** Records excerpted from a collection **
┌──

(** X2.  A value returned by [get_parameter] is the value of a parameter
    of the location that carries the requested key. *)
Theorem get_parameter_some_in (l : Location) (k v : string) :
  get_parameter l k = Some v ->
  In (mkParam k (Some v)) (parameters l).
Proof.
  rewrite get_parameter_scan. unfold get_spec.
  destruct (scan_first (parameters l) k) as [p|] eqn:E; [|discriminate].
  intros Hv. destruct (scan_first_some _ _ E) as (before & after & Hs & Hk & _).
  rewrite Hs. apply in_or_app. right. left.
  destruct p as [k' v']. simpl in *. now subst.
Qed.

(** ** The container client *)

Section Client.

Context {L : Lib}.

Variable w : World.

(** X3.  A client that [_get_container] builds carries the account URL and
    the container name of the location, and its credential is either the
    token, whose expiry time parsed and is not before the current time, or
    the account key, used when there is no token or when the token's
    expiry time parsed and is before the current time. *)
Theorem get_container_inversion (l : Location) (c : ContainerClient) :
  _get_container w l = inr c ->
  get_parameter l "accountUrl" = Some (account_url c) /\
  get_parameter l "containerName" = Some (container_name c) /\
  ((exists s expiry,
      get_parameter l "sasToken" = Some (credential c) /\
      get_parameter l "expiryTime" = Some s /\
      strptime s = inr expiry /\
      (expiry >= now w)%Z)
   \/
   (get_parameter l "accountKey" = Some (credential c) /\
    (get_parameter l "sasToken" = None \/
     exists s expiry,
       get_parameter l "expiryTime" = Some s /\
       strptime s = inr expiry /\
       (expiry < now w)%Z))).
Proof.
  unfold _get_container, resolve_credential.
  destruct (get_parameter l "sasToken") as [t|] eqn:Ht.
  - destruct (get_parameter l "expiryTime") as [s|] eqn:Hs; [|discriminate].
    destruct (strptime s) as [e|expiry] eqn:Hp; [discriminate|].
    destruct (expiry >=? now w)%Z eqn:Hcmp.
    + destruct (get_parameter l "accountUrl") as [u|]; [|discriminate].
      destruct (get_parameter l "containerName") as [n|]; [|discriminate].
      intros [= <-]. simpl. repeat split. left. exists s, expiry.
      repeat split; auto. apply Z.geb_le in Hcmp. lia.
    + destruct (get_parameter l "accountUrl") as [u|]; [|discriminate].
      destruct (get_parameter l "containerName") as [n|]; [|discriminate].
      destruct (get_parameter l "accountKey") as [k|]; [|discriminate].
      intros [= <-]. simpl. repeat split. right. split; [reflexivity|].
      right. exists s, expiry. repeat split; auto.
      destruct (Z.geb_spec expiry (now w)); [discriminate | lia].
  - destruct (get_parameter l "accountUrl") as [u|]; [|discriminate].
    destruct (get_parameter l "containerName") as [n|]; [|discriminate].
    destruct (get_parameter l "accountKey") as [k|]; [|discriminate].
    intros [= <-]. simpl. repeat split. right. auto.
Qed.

└──
┌──

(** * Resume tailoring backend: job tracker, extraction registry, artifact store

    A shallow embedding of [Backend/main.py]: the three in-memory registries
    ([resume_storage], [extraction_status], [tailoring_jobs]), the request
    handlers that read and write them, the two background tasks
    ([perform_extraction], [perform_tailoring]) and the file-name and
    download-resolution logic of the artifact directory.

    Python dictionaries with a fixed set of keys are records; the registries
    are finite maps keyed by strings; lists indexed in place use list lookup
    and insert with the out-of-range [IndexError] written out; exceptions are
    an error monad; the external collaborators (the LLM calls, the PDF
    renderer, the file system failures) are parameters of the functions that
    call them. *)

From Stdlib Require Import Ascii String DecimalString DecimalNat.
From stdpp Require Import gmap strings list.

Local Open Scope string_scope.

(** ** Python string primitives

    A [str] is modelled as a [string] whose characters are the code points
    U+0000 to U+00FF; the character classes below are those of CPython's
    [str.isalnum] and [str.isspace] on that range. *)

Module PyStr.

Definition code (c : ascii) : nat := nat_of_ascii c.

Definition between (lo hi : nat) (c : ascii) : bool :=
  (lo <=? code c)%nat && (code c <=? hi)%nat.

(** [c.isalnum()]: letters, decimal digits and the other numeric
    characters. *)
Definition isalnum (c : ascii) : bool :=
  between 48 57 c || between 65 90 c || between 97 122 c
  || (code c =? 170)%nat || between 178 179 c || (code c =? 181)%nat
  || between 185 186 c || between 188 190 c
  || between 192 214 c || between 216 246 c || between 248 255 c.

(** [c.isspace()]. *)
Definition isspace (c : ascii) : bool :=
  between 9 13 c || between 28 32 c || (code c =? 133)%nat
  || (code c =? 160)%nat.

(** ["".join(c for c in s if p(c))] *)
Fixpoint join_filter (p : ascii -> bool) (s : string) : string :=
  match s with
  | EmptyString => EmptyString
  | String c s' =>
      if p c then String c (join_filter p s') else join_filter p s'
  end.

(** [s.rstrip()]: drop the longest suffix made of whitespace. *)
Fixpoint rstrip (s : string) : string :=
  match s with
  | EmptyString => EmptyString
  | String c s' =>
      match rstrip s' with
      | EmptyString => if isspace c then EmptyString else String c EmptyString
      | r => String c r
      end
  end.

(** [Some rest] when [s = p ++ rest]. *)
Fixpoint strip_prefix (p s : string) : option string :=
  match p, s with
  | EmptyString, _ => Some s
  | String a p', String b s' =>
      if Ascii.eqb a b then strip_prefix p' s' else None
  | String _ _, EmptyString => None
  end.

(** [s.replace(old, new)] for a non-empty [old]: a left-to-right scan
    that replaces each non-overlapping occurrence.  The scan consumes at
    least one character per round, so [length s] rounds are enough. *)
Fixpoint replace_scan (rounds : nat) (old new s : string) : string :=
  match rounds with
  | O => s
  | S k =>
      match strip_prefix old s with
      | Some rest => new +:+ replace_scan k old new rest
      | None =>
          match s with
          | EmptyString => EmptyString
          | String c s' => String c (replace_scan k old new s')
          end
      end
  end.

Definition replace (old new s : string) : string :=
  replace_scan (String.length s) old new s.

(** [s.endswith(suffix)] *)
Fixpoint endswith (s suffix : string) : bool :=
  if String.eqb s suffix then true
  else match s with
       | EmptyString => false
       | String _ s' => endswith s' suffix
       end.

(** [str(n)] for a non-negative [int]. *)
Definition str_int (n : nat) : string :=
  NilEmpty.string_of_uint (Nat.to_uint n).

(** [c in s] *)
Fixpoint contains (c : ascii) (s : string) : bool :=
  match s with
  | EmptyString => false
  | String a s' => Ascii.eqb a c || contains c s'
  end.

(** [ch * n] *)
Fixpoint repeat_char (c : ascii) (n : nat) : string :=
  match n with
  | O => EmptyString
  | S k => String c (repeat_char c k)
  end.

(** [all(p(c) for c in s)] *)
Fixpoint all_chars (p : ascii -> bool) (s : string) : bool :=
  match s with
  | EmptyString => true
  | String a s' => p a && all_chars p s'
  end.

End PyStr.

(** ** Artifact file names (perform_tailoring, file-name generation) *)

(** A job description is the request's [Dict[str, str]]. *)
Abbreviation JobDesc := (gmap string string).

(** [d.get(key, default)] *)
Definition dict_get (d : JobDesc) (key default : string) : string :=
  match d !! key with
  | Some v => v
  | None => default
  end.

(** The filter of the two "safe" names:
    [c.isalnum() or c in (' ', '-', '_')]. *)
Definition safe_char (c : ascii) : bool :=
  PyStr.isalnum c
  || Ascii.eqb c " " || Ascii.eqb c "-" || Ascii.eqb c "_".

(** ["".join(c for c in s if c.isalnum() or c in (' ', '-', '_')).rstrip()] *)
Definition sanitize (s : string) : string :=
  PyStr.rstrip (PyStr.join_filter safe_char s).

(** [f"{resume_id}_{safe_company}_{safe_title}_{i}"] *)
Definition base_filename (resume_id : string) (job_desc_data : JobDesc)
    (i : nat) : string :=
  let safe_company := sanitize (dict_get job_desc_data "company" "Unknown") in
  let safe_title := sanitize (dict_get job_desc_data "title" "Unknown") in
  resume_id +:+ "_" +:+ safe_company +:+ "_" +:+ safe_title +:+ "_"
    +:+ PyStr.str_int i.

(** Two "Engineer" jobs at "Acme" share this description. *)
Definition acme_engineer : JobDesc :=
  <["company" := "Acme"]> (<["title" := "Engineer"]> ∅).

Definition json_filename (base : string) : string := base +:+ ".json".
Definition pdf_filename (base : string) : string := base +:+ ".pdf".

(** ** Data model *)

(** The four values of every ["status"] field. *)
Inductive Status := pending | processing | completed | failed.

└──

For this task, write out exactly the lines of the entries above, starting at the line with "renderer, the file" and ending at the line with "A [str] is modelled", both included, and no others.

** YOUR SOLUTION **
    renderer, the file system failures) are parameters of the functions that
    call them. *)

From Stdlib Require Import Ascii String DecimalString DecimalNat.
From stdpp Require Import gmap strings list.

Local Open Scope string_scope.

(** ** Python string primitives

    A [str] is modelled as a [string] whose characters are the code points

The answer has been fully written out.